Exercise prompt
Below is a listing from which only part is wanted; return exactly the lines from the one with "Definition epoch_monotonicity_fails_when_decreasing : test" up to and including the one with "2; 3; 4] (with_epoch 1)))).".

Data provided
(* ===== verification/UnitApp.v ===== *)
(** * The unit tests of the application, the terminal and the harness

    [app.rs] and [bridge.rs] of [lockframe-app], [commands.rs] and [input.rs] of
    [lockframe-tui], and [invariants/checks.rs], [invariants/snapshot.rs],
    [invariants/mod.rs] and [sim_driver.rs] of the harness.  Where a test needs
    the order of a hash map, it passes with every order; the texts of a violation
    are not part of the model. *)

From S2P Require Import Prelude Env Opcodes Header Framing Payloads Validator Mls SenderKeys Samples.
From S2P Require Import Client App Tui HarnessChecks UnitTesting UnitCrypto UnitClient.

Local Open Scope N_scope.

#[local] Existing Instance plain_openmls.
#[local] Existing Instance byte_ciborium.
#[local] Existing Instance MlsValidator.toy_ed25519.
#[local] Existing Instance checksum_crypto.

(** ** [app.rs] *)

Module AppTests.
Section tests.
Context `{HashOrder}.

Definition handle (event : AppEvent) : test App.t (list AppAction) := call (App.handle event).
Definition connected_app : App.t :=
  App.with_state (Connected 1 42) (App.new "localhost:8080").
Definition messages_in (room_id n : N) : test App.t unit :=
  o ← query (fun a => (fun r => len (RoomView.messages r)) <$> App.rooms a !! room_id);
  check_eq o (Some n).
Definition active (o : option N) : test App.t unit := a ← query App.active_room; check_eq a o.

Definition room_joined_preserves_messages : test App.t unit :=
  handle (AERoomJoined 1);;
  handle (AEMessageReceived 1 42 (str "hello"));;
  messages_in 1 1;;
  handle (AERoomJoined 1);;
  messages_in 1 1.

Definition api_create_room : test App.t unit :=
  actions ← call (App.create_room 100);
  check (match actions with [AACreateRoom r; AARender] => r =? 100 | _ => false end).

Definition api_join_room : test App.t unit :=
  check (match App.join_room 200 with [AAJoinRoom r; AARender] => r =? 200 | _ => false end).

Definition api_leave_room : test App.t unit :=
  check (match App.leave_room 100 with [AALeaveRoom r; AARender] => r =? 100 | _ => false end).

Definition api_add_member : test App.t unit :=
  actions ← call (App.add_member 100 42);
  check (match actions with [AAAddMember r u; AARender] => (r =? 100) && (u =? 42) | _ => false end).

Definition api_send_message : test App.t unit :=
  check (match App.send_message 100 (str "hello") with
         | [AASendMessage r _; AARender] => r =? 100 | _ => false end).

(** Over an application that is not connected. *)
Definition api_connect : test App.t unit :=
  actions ← call App.connect;
  check (match actions with [AAConnect _; AARender] => true | _ => false end);;
  s ← query App.state; check (match s with Connecting => true | _ => false end).

Definition api_set_active_room : test App.t unit :=
  handle (AERoomJoined 1);;
  handle (AERoomJoined 2);;
  call (fun a => (App.set_active_room 2 a, tt));;
  active (Some 2);;
  call (fun a => (App.set_active_room 999 a, tt));;
  active (Some 2).

(** The tests of [app.rs] pass on the model. *)
Lemma app_tests_pass : all_pass
  (run_test api_connect (App.new "localhost:8080") ::
   map (fun t => run_test t connected_app)
     [room_joined_preserves_messages; api_create_room; api_join_room; api_leave_room; api_add_member;
      api_send_message; api_set_active_room]) = true.
Proof. vm_compute. reflexivity. Qed.

End tests.
End AppTests.

(** ** [bridge.rs] *)

Module BridgeTests.

Abbreviation bridge := (Bridge.t (Env := TestEnv)).
Definition fresh : bridge := Bridge.new fresh_env 42.

Definition create_room_produces_room_joined : test bridge unit :=
  events ← unwrap (Bridge.process_app_action (AACreateRoom 1));
  any (fun e => match e with AERoomJoined r => r =? 1 | _ => false end) events.

Definition send_message_produces_outgoing_frame : test bridge unit :=
  unwrap (Bridge.process_app_action (AACreateRoom 1));;
  unwrap Bridge.take_outgoing;;
  unwrap (Bridge.process_app_action (AASendMessage 1 (str "hello")));;
  frames ← unwrap Bridge.take_outgoing; check (negb (len frames =? 0)).

Definition send_to_unknown_room_produces_error : test bridge unit :=
  events ← unwrap (Bridge.process_app_action (AASendMessage 999 (str "hello")));
  any Bridge.is_error events.

(** The tests of [bridge.rs] pass on the model. *)
Lemma bridge_tests_pass : all_pass (map (fun t => run_test t fresh)
  [create_room_produces_room_joined; send_message_produces_outgoing_frame;
   send_to_unknown_room_produces_error]) = true.
Proof. vm_compute. reflexivity. Qed.

End BridgeTests.

(** ** [commands.rs] *)

Module CommandTests.
Import Commands.

#[export] Instance command_eq_dec : EqDecision Commands.t.
Proof. solve_decision. Defined.

Definition parses (input : string) (c : Commands.t) : test unit unit := check_eq (parse (Tui.lit input)) c.

Definition parse_message : test unit unit := parses "hello world" (Message (Tui.lit "hello world")).
Definition parse_connect : test unit unit := parses "/connect" Connect.
Definition parse_create_room : test unit unit := parses "/create 100" (CreateRoom 100).
Definition parse_create_room_missing_id : test unit unit :=
  check (match parse (Tui.lit "/create") with
         | InvalidArgs command _ => bool_decide (command = "create"%string) | _ => false end).
Definition parse_join_room : test unit unit := parses "/join 200" (JoinRoom 200).
Definition parse_leave : test unit unit := parses "/leave" LeaveActiveRoom.
Definition parse_add_member : test unit unit := parses "/add 42" (AddMember 42).
Definition parse_quit : test unit unit := parses "/quit" Quit;; parses "/q" Quit.
Definition parse_unknown_command : test unit unit :=
  check (match parse (Tui.lit "/unknown") with Unknown _ => true | _ => false end).
Definition parse_empty : test unit unit := parses EmptyString (Message []).

(** The tests of [commands.rs] pass on the model. *)
Lemma command_tests_pass : all_pass (map (fun t => run_test t tt)
  [parse_message; parse_connect; parse_create_room; parse_create_room_missing_id; parse_join_room;
   parse_leave; parse_add_member; parse_quit; parse_unknown_command; parse_empty]) = true.
Proof. vm_compute. reflexivity. Qed.

End CommandTests.

(** ** [input.rs] *)

Module InputTests.
Section tests.
Context `{HashOrder}.

Abbreviation world := (InputState.t * App.t)%type.
Definition fresh : world := (InputState.new, App.new "localhost:4433").
Definition press (keys : list KeyInput) : test world unit :=
  for_each keys (fun k => unwrap (InputState.handle_key k);; mret tt).
Definition typed (s : string) : list KeyInput := map KChar (Tui.lit s).
Definition buffer_is (s : string) : test world unit :=
  b ← query (fun w => InputState.buffer (fst w)); check_eq b (Tui.lit s).
Definition cursor_is (n : N) : test world unit :=
  c ← query (fun w => InputState.cursor (fst w)); check_eq c n.
Definition active (o : option N) : test world unit :=
  a ← query (fun w => App.active_room (snd w)); check_eq a o.
Definition joined (room_id : N) : test world unit :=
  call (fun '(i, a) => let '(a', _) := App.handle (AERoomJoined room_id) a in ((i, a'), tt)).

Definition char_input_adds_to_buffer : test world unit :=
  press (typed "hi");;
  buffer_is "hi";;
  cursor_is 2.

Definition backspace_removes_char : test world unit :=
  press (typed "ab" ++ [KBackspace]);;
  buffer_is "a";;
  cursor_is 1.

Definition enter_clears_buffer : test world unit :=
  press (typed "test" ++ [KEnter]);;
  buffer_is EmptyString;;
  cursor_is 0.

Definition cursor_movement : test world unit :=
  press (typed "abc");;
  press [KHome];; cursor_is 0;;
  press [KEnd];; cursor_is 3;;
  press [KLeft];; cursor_is 2;;
  press [KRight];; cursor_is 3.

Definition tab_cycles_rooms : test world unit :=
  joined 1;;
  joined 2;;
  active (Some 1);;
  press [KTab];; active (Some 2);;
  press [KTab];; active (Some 1).

(** The tests of [input.rs] pass on the model. *)
Lemma input_tests_pass : all_pass (map (fun t => run_test t fresh)
  [char_input_adds_to_buffer; backspace_removes_char; enter_clears_buffer; cursor_movement;
   tab_cycles_rooms]) = true.
Proof. vm_compute. reflexivity. Qed.

End tests.
End InputTests.

(** ** The invariants of the harness *)

Module CheckTests.

(** One client, and two clients in a room each. *)
Definition passes (k : InvariantKind) (s : SystemSnapshot) : test unit unit := check (HarnessChecks.check k s).
Definition violates (k : InvariantKind) (s : SystemSnapshot) : test unit unit :=
  check (negb (HarnessChecks.check k s)).
Definition in_room (id room_id : N) (r : RoomSnapshot) : ClientSnapshot := with_room room_id r (client_new id).
Definition from_clients (cs : list ClientSnapshot) : SystemSnapshot := mkSystemSnapshot cs.
Definition two (r1 r2 : RoomSnapshot) : SystemSnapshot :=
  from_clients [in_room 10 100 r1; in_room 20 100 r2].

Definition active_room_in_rooms_passes_when_valid : test unit unit :=
  let client := with_room 100 (with_epoch 1) (with_active_room (Some 100) (client_new 1)) in
  passes ActiveRoomInRooms (snapshot_single client).

Definition active_room_in_rooms_fails_when_missing : test unit unit :=
  violates ActiveRoomInRooms (snapshot_single (with_active_room (Some 999) (client_new 1))).

Definition active_room_none_always_passes : test unit unit :=
  passes ActiveRoomInRooms (snapshot_single (with_active_room None (client_new 1))).

Definition epoch_monotonicity_passes_when_increasing : test unit unit :=
  let client := record_epoch 100 5 (record_epoch 100 2 (record_epoch 100 1 (client_new 1))) in
  passes EpochMonotonicity (snapshot_single client).

Definition epoch_monotonicity_fails_when_decreasing : test unit unit :=
  let client := record_epoch 100 3 (record_epoch 100 5 (client_new 1)) in
  violates EpochMonotonicity (snapshot_single client).

Definition membership_consistency_passes_when_same : test unit unit :=
  passes MembershipConsistency
    (two (with_members {[10; 20]} (with_epoch 1)) (with_members {[10; 20]} (with_epoch 1))).

Definition membership_consistency_fails_when_different : test unit unit :=
  violates MembershipConsistency
    (two (with_members {[10; 20]} (with_epoch 1)) (with_members {[10; 30]} (with_epoch 1))).

Definition tree_hash_convergence_passes_when_same : test unit unit :=
  let hash := filled 42 32 in
  passes TreeHashConvergence
    (two (with_tree_hash hash (with_epoch 1)) (with_tree_hash hash (with_epoch 1))).

Definition tree_hash_convergence_fails_when_different : test unit unit :=
  violates TreeHashConvergence
    (two (with_tree_hash (filled 1 32) (with_epoch 1)) (with_tree_hash (filled 2 32) (with_epoch 1))).

Definition no_log_gaps_passes_when_sequential : test unit unit :=
  passes NoLogGaps (snapshot_single (in_room 1 100 (with_log_indices [0; 1; 2; 3; 4] (with_epoch 1)))).

Definition no_log_gaps_fails_when_gap_exists : test unit unit :=
  violates NoLogGaps (snapshot_single (in_room 1 100 (with_log_indices [0; 1; 3; 4] (with_epoch 1)))).

Definition no_log_gaps_passes_when_empty : test unit unit :=
  passes NoLogGaps (snapshot_single (in_room 1 100 (with_epoch 1))).

Definition total_ordering_passes_when_same_order : test unit unit :=
  passes TotalOrdering
    (two (with_log_indices [0; 1; 2] (with_epoch 1)) (with_log_indices [0; 1; 2] (with_epoch 1))).

Definition total_ordering_fails_when_different_order : test unit unit :=
  violates TotalOrdering
    (two (with_log_indices [0; 1; 2] (with_epoch 1)) (with_log_indices [0; 2; 1] (with_epoch 1))).

Definition total_ordering_ignores_different_rooms : test unit unit :=
  passes TotalOrdering
    (from_clients [in_room 10 100 (with_log_indices [0; 1; 2] (with_epoch 1));
                   in_room 20 200 (with_log_indices [2; 1; 0] (with_epoch 1))]).

Definition empty_snapshot : test unit unit := check_eq (len (ss_clients snapshot_empty)) 0.

Definition client_snapshot_builder : test unit unit :=
  let room := with_message_count 10 (with_members {[1; 2; 3]} (with_epoch 5)) in
  let client := with_room 100 room (with_active_room (Some 100) (client_new 42)) in
  check_eq (cs_id client) 42;;
  check_eq (cs_active_room client) (Some 100);;
  r ← some (cs_rooms client !! 100);
  check_eq (rs_epoch r) 5;;
  check_eq (size (rs_members r)) 3%nat.

Definition standard_registry_has_invariants : test unit unit := check_eq (len standard) 6.

Definition empty_snapshot_passes_invariants : test unit unit :=
  check_eq (len (check_all standard snapshot_empty)) 0.

(** The tests of [checks.rs], [snapshot.rs] and [mod.rs] pass on the model. *)
Lemma invariant_tests_pass : all_pass (map (fun t => run_test t tt)
  [active_room_in_rooms_passes_when_valid; active_room_in_rooms_fails_when_missing;
   active_room_none_always_passes; epoch_monotonicity_passes_when_increasing;
   epoch_monotonicity_fails_when_decreasing; membership_consistency_passes_when_same;
   membership_consistency_fails_when_different; tree_hash_convergence_passes_when_same;
   tree_hash_convergence_fails_when_different; no_log_gaps_passes_when_sequential;
   no_log_gaps_fails_when_gap_exists; no_log_gaps_passes_when_empty;
   total_ordering_passes_when_same_order; total_ordering_fails_when_different_order;
   total_ordering_ignores_different_rooms; empty_snapshot; client_snapshot_builder;
   standard_registry_has_invariants; empty_snapshot_passes_invariants]) = true.
Proof. vm_compute. reflexivity. Qed.

End CheckTests.

(** ** [sim_driver.rs] *)

Module SimDriverTests.
Section tests.
Context `{HashOrder}.

Abbreviation driver := SimDriver.t.
Definition ping : test driver Frame.t := lift (Frame.new (FrameHeader.new Opcode.Ping) []).
Definition pending : test driver unit := b ← query SimDriver.has_pending; check b.

Definition inject_event_queues_event : test driver unit :=
  call (fun d => (SimDriver.inject_event (AERoomJoined 100) d, tt));; pending.

Definition inject_frame_queues_frame : test driver unit :=
  frame ← ping;
  call (fun d => (SimDriver.inject_frame frame d, tt));; pending.

Definition poll_event_processes_event : test (driver * App.t) unit :=
  call (fun '(d, a) => ((SimDriver.inject_event (AERoomJoined 100) d, a), tt));;
  actions ← unwrap SimDriver.sim_poll;
  any (fun a => match a with AARender => true | _ => false end) actions;;
  o ← query (fun w => App.rooms (snd w) !! 100); check (bool_decide (is_Some o)).

Definition send_frame_captures : test driver unit :=
  frame ← ping;
  unwrap (SimDriver.sim_send frame);;
  captured ← call SimDriver.take_outgoing; check_eq (len captured) 1.

(** The tests of [sim_driver.rs] pass on the model, at any time. *)
Lemma sim_driver_tests_pass now : all_pass
  (run_test poll_event_processes_event (SimDriver.new now, App.new "localhost:4433") ::
   map (fun t => run_test t (SimDriver.new now))
     [inject_event_queues_event; inject_frame_queues_frame; send_frame_captures]) = true.
Proof. vm_compute. reflexivity. Qed.

End tests.
End SimDriverTests.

Exercise response
Definition epoch_monotonicity_fails_when_decreasing : test unit unit :=
  let client := record_epoch 100 3 (record_epoch 100 5 (client_new 1)) in
  violates EpochMonotonicity (snapshot_single client).

Definition membership_consistency_passes_when_same : test unit unit :=
  passes MembershipConsistency
    (two (with_members {[10; 20]} (with_epoch 1)) (with_members {[10; 20]} (with_epoch 1))).

Definition membership_consistency_fails_when_different : test unit unit :=
  violates MembershipConsistency
    (two (with_members {[10; 20]} (with_epoch 1)) (with_members {[10; 30]} (with_epoch 1))).

Definition tree_hash_convergence_passes_when_same : test unit unit :=
  let hash := filled 42 32 in
  passes TreeHashConvergence
    (two (with_tree_hash hash (with_epoch 1)) (with_tree_hash hash (with_epoch 1))).

Definition tree_hash_convergence_fails_when_different : test unit unit :=
  violates TreeHashConvergence
    (two (with_tree_hash (filled 1 32) (with_epoch 1)) (with_tree_hash (filled 2 32) (with_epoch 1))).

Definition no_log_gaps_passes_when_sequential : test unit unit :=
  passes NoLogGaps (snapshot_single (in_room 1 100 (with_log_indices [0; 1; 2; 3; 4] (with_epoch 1)))).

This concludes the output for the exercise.